WHAT THE TASK ASKS: Your answer must hold only the lines below from the line containing "pose proof (list_sum_length json_size" through the line containing "(chr (93 - 2)).", each reproduced exactly.

>>>>>

(** The first step on an array or an object that is not empty. *)
Lemma parse_open `{Layout} n d z s c t :
  (z = 93 \/ z = 125) -> s = String c t -> value_head c = true ->
  parse_value (S n) (String (chr (z - 2)) (nl d +:+ s))
  = if z =? 93 then prod_map JArr id <$> parse_elements (parse_value n) n (nl d +:+ s)
    else prod_map JObj id <$> parse_members (parse_value n) n (nl d +:+ s).
Proof.
  intros Hz -> Hc. pose proof (closes_nl z d (String c t)) as Ecl.
  rewrite closes_head in Ecl; [|done|].
  - destruct Hz as [-> | ->]; cbn [parse_value]; rewrite skip_ws_cons by done;
      [change (code (chr (93 - 2))) with 91|change (code (chr (125 - 2))) with 123];
      cbn [Z.eqb Pos.eqb]; by rewrite Ecl.
  - unfold value_head in Hc. bools. destruct Hz as [-> | ->]; done.
Qed.

Lemma parse_print `{Layout} j d rest n :
  json_ok j = true -> stops rest = true -> (json_size j <= n)%nat ->
  parse_value n (print d j +:+ rest) = Some (j, rest).
Proof.
  revert d rest n. induction j as [j IH] using (induction_ltof1 _ json_size). unfold ltof in IH.
  intros d rest n Hj Hr Hn. destruct n as [|n]; [destruct j; cbn in Hn; lia|].
  destruct j as [|b|z|l|s|l|l]; try (by apply parse_scalar).
  - destruct l as [|x l]; [done|]. set (xs := x :: l) in *.
    change (print d (JArr xs)) with ("[" +:+ nl (S d)
      +:+ Join (map (print (S d)) xs) ("," +:+ nl (S d)) +:+ nl d +:+ "]").
    cbn [json_size] in Hn, IH. cbn [json_ok] in Hj. rewrite forallb_forall in Hj.
    pose proof (list_sum_length json_size xs) as Hlen.
    rewrite !append_assoc, append_cons, append_nil_l.
    destruct (print_head (S d) x) as (c & t & E & Hc); [by apply Hj; left|].
    change "["%char with (chr (93 - 2)).
    assert (exists t', Join (map (print (S d)) xs) ("," +:+ nl (S d)) +:+ nl d +:+ "]" +:+ rest
              = String c t') as [t' Et].
    { subst xs. destruct l; cbn [map Join]; rewrite ?append_assoc, E, append_cons; eauto. }
    rewrite (parse_open n (S d) 93 _ c t' (or_introl eq_refl) Et Hc). cbn [Z.eqb Pos.eqb].
    destruct n as [|n]; [cbn in Hn; lia|].
    assert (parse_elements (parse_value (S n)) (S n)
      (Join (map (print (S d)) xs) ("," +:+ nl (S d)) +:+ nl d +:+ "]" +:+ rest)
      = Some (xs, rest)) as Ee.
    { apply parse_elements_join; [intros; apply parse_value_nl|done|lia|].
      apply Forall_forall. intros y Hy r Hstop. pose proof (elem_size json_size xs y Hy).
      apply IH; [lia|apply Hj; by apply list_elem_of_In|done|lia]. }
    cbn [parse_elements] in Ee |- *. rewrite parse_value_nl. by rewrite Ee.
  - destruct l as [|[k x] l]; [done|]. set (xs := (k, x) :: l) in *.
    change (print d (JObj xs)) with ("{" +:+ nl (S d)
      +:+ Join (map (print_member (print (S d))) xs) ("," +:+ nl (S d)) +:+ nl d +:+ "}").
    cbn [json_size] in Hn, IH. cbn [json_ok] in Hj. rewrite forallb_forall in Hj.
    assert (list_sum (map (fun '(_, x) => S (json_size x)) xs)
      = list_sum (map (fun kv => S (json_size (snd kv))) xs)) as Esum.
    { f_equal. apply map_ext. by intros []. }
    rewrite Esum in *. pose proof (list_sum_length (fun kv => json_size (snd kv)) xs) as Hlen.
    rewrite !append_assoc, append_cons, append_nil_l. change "{"%char with (chr (125 - 2)).
    assert (exists t', Join (map (print_member (print (S d))) xs) ("," +:+ nl (S d))
              +:+ nl d +:+ "}" +:+ rest = String (chr 34) t') as [t' Et].
    { subst xs. destruct l; cbn [map Join print_member]; rewrite ?append_assoc, json_quote_app; eauto. }
    rewrite (parse_open n (S d) 125 _ _ t' (or_intror eq_refl) Et eq_refl). cbn [Z.eqb Pos.eqb].
    destruct n as [|n]; [cbn in Hn; lia|].
    assert (parse_members (parse_value (S n)) (S n)
      (Join (map (print_member (print (S d))) xs) ("," +:+ nl (S d)) +:+ nl d +:+ "}" +:+ rest)
      = Some (xs, rest)) as Ee.
    { apply parse_members_join; [done|lia|intros; apply parse_value_gap|].
      apply Forall_forall. intros [k' y] Hy.
      pose proof (elem_size (fun kv => json_size (snd kv)) xs _ Hy) as Hs. cbn [snd] in Hs.
      specialize (Hj (k', y) (proj1 (list_elem_of_In _ _) Hy)). cbn in Hj. bools.
      split; [done|]. intros r Hstop. apply IH; [lia|done|done|lia]. }
    cbn [parse_members] in Ee |- *. rewrite parse_key_nl. by rewrite Ee.
Qed.

(** The text of a document is at least as long as the document is large. *)
Lemma Join_length (l : list string) sep :
  (1 <= String.length sep)%nat ->
  (list_sum (map (fun s => S (String.length s)) l) <= S (String.length (Join l sep)))%nat.
Proof.
  unfold list_sum. intros Hs. induction l as [|s l IH]; [cbn; lia|]. cbn [map fold_right].
  destruct l as [|u l]; [cbn; lia|]. rewrite Join_cons2, !length_append. lia.
Qed.

Lemma list_sum_le {A} (f g : A -> nat) l :
  (forall x, x ∈ l -> (f x <= g x)%nat) -> (list_sum (map f l) <= list_sum (map g l))%nat.
Proof.
  intros H. unfold list_sum. induction l as [|x l IH]; [done|]. cbn.
  assert (f x <= g x)%nat by (apply H; left).
  assert (fold_right Init.Nat.add 0%nat (map f l) <= fold_right Init.Nat.add 0%nat (map g l))%nat; [|lia].
  apply IH. intros y Hy. apply H. by right.
Qed.

Lemma json_size_length `{Layout} j d : json_ok j = true -> (json_size j <= String.length (print d j))%nat.
Proof.
  revert d. induction j as [j IH] using (induction_ltof1 _ json_size). unfold ltof in IH.
  intros d Hj. destruct (print_head d j Hj) as (c & t & E & _).
  destruct j as [|b|z|l|s|l|l]; try (rewrite E; cbn; lia).
  - destruct l as [|x l]; [cbn; lia|]. set (xs := x :: l) in *.
    change (print d (JArr xs)) with ("[" +:+ nl (S d)
      +:+ Join (map (print (S d)) xs) ("," +:+ nl (S d)) +:+ nl d +:+ "]").
    cbn [json_size json_ok] in *. rewrite forallb_forall in Hj. rewrite !length_append.
    pose proof (Join_length (map (print (S d)) xs) ("," +:+ nl (S d))) as HJ.
    rewrite map_map, length_append in HJ.
    assert (list_sum (map (fun x => S (json_size x)) xs)
      <= list_sum (map (fun x => S (String.length (print (S d) x))) xs))%nat; [|cbn in *; lia].
    apply list_sum_le. intros y Hy. pose proof (elem_size json_size xs y Hy).
    pose proof (IH y ltac:(lia) (S d) ltac:(apply Hj; by apply list_elem_of_In)). lia.
  - destruct l as [|[k x] l]; [cbn; lia|]. set (xs := (k, x) :: l) in *.
    change (print d (JObj xs)) with ("{" +:+ nl (S d)
      +:+ Join (map (print_member (print (S d))) xs) ("," +:+ nl (S d)) +:+ nl d +:+ "}").
    cbn [json_size json_ok] in *. rewrite forallb_forall in Hj. rewrite !length_append.
    assert (list_sum (map (fun '(_, x) => S (json_size x)) xs)
      = list_sum (map (fun kv => S (json_size (snd kv))) xs)) as Esum.
    { f_equal. apply map_ext. by intros []. }
    rewrite Esum in *.
    pose proof (Join_length (map (print_member (print (S d))) xs) ("," +:+ nl (S d))) as HJ.
    rewrite map_map, length_append in HJ.
    assert (list_sum (map (fun kv => S (json_size (snd kv))) xs)
      <= list_sum (map (fun x => S (String.length (print_member (print (S d)) x))) xs))%nat; [|cbn in *; lia].
    apply list_sum_le. intros [k' y] Hy.
    pose proof (elem_size (fun kv => json_size (snd kv)) xs _ Hy) as Hs. cbn [snd] in Hs.
    specialize (Hj (k', y) (proj1 (list_elem_of_In _ _) Hy)). cbn in Hj. bools.
    pose proof (IH y ltac:(lia) (S d) ltac:(done)). cbn [snd print_member].
    rewrite !length_append. lia.
Qed.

<<<<<

RESPONSE AREA:
    pose proof (list_sum_length json_size xs) as Hlen.
    rewrite !append_assoc, append_cons, append_nil_l.
    destruct (print_head (S d) x) as (c & t & E & Hc); [by apply Hj; left|].
    change "["%char with (chr (93 - 2)).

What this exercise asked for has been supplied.